►

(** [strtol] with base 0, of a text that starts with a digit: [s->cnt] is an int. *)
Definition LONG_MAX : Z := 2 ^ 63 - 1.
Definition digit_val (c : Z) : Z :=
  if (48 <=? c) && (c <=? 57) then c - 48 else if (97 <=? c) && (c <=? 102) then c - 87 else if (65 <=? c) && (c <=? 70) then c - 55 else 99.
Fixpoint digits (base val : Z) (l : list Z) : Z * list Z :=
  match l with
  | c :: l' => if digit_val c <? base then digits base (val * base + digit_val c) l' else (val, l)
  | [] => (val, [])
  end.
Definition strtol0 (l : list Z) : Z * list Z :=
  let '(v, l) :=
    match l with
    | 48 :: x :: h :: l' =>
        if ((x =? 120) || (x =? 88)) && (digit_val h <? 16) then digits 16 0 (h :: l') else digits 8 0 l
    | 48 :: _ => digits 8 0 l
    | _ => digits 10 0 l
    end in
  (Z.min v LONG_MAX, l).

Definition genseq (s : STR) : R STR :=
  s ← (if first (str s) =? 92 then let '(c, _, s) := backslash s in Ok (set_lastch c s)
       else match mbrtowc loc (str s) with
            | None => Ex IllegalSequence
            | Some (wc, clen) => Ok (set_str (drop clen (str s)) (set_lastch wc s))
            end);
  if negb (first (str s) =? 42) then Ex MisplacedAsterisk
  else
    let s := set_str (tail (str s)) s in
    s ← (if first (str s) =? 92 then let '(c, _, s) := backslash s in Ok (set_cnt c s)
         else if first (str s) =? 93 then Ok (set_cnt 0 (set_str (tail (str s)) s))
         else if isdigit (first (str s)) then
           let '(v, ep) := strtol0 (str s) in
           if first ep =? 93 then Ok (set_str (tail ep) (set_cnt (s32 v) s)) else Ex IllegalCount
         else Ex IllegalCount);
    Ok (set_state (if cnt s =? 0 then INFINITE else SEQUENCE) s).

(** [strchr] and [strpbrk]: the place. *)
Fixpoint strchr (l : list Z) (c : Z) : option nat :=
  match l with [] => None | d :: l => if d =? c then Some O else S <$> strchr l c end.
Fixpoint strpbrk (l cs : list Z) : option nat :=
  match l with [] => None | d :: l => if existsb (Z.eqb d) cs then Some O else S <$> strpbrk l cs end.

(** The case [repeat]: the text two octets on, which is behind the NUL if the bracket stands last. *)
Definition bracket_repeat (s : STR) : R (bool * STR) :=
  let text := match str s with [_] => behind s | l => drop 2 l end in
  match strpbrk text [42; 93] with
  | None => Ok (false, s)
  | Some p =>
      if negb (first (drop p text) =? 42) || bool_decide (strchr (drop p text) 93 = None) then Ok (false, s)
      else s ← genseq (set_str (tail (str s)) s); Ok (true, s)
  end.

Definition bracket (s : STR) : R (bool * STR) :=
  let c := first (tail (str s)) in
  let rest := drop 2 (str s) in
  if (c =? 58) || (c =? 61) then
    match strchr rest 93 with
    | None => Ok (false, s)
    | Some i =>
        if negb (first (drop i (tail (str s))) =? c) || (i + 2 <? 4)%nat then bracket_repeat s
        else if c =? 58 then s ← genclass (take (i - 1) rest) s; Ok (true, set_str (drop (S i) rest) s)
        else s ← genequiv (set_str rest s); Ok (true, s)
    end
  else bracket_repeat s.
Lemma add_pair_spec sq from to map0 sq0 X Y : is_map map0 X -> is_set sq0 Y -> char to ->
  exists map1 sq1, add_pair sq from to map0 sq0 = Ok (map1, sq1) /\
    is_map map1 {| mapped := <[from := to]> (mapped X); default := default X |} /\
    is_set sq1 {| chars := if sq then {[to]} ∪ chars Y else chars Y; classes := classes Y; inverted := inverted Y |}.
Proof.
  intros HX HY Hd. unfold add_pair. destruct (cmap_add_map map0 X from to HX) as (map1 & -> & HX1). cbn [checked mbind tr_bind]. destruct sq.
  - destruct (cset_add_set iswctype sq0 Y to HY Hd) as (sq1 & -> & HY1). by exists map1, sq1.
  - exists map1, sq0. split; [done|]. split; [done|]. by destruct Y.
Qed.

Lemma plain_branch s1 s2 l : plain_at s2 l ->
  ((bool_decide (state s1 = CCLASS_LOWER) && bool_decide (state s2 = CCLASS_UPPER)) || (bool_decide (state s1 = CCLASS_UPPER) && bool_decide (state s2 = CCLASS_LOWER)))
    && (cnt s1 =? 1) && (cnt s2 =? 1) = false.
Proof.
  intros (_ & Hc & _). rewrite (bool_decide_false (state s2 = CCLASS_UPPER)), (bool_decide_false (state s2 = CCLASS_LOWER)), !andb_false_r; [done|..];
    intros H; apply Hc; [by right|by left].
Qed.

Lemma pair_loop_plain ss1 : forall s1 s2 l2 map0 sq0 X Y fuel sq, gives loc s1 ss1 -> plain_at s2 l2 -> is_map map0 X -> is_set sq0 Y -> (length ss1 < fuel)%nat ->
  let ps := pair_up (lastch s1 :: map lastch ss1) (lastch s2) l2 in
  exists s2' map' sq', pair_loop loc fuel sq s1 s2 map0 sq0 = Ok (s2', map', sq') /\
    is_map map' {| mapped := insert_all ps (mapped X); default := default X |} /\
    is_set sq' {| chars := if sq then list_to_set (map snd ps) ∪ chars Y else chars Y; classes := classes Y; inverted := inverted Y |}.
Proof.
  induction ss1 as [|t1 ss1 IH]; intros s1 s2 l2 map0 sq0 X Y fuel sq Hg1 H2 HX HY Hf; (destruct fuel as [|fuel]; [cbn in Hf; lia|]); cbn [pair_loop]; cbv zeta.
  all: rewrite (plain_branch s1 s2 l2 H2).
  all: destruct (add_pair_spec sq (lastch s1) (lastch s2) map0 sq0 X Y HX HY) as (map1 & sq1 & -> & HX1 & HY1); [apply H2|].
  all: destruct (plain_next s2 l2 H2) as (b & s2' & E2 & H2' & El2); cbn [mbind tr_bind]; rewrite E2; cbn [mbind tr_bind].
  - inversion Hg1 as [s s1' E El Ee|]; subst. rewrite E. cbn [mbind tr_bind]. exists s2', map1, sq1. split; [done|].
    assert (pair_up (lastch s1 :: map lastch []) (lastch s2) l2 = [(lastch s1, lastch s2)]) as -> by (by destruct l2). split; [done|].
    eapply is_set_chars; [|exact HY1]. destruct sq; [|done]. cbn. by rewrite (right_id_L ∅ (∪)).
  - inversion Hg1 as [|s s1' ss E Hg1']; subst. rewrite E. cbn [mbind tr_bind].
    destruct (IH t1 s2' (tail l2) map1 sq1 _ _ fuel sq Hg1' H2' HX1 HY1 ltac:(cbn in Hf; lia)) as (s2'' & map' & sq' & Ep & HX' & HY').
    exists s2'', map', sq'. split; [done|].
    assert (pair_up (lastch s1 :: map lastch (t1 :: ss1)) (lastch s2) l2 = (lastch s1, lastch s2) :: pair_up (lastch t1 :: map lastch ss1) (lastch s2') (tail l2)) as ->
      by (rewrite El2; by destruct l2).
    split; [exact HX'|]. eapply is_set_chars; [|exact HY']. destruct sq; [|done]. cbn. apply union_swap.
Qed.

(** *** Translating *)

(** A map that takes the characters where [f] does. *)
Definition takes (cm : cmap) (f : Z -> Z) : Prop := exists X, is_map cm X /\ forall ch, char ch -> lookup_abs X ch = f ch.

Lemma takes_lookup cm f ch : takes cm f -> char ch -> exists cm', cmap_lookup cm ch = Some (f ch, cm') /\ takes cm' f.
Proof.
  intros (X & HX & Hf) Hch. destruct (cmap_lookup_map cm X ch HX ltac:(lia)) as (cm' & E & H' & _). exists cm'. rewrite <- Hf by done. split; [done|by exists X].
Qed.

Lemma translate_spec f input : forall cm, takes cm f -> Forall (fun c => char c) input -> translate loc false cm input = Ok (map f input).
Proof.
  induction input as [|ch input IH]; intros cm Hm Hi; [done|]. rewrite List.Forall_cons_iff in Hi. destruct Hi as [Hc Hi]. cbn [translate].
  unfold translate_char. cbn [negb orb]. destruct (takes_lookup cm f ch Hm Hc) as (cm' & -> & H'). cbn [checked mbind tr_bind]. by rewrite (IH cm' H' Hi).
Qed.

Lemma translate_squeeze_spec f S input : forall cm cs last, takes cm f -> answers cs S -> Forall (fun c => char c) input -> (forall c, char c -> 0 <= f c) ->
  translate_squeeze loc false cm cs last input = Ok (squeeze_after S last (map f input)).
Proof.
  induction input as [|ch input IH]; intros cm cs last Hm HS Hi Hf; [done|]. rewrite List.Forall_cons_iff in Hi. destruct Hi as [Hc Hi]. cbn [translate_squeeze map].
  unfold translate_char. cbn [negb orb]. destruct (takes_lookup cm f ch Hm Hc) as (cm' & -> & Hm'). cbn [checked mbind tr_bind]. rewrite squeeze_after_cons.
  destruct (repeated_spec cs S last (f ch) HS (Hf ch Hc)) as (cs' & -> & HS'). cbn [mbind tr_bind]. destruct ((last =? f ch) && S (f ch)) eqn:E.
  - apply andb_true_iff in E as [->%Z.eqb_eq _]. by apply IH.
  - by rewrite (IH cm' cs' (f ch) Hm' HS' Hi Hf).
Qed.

◄

#### ASSIGNMENT
Reply with the number of lines in the data above that contain "Lemma", and with nothing else.

#### WRITTEN REPLY
6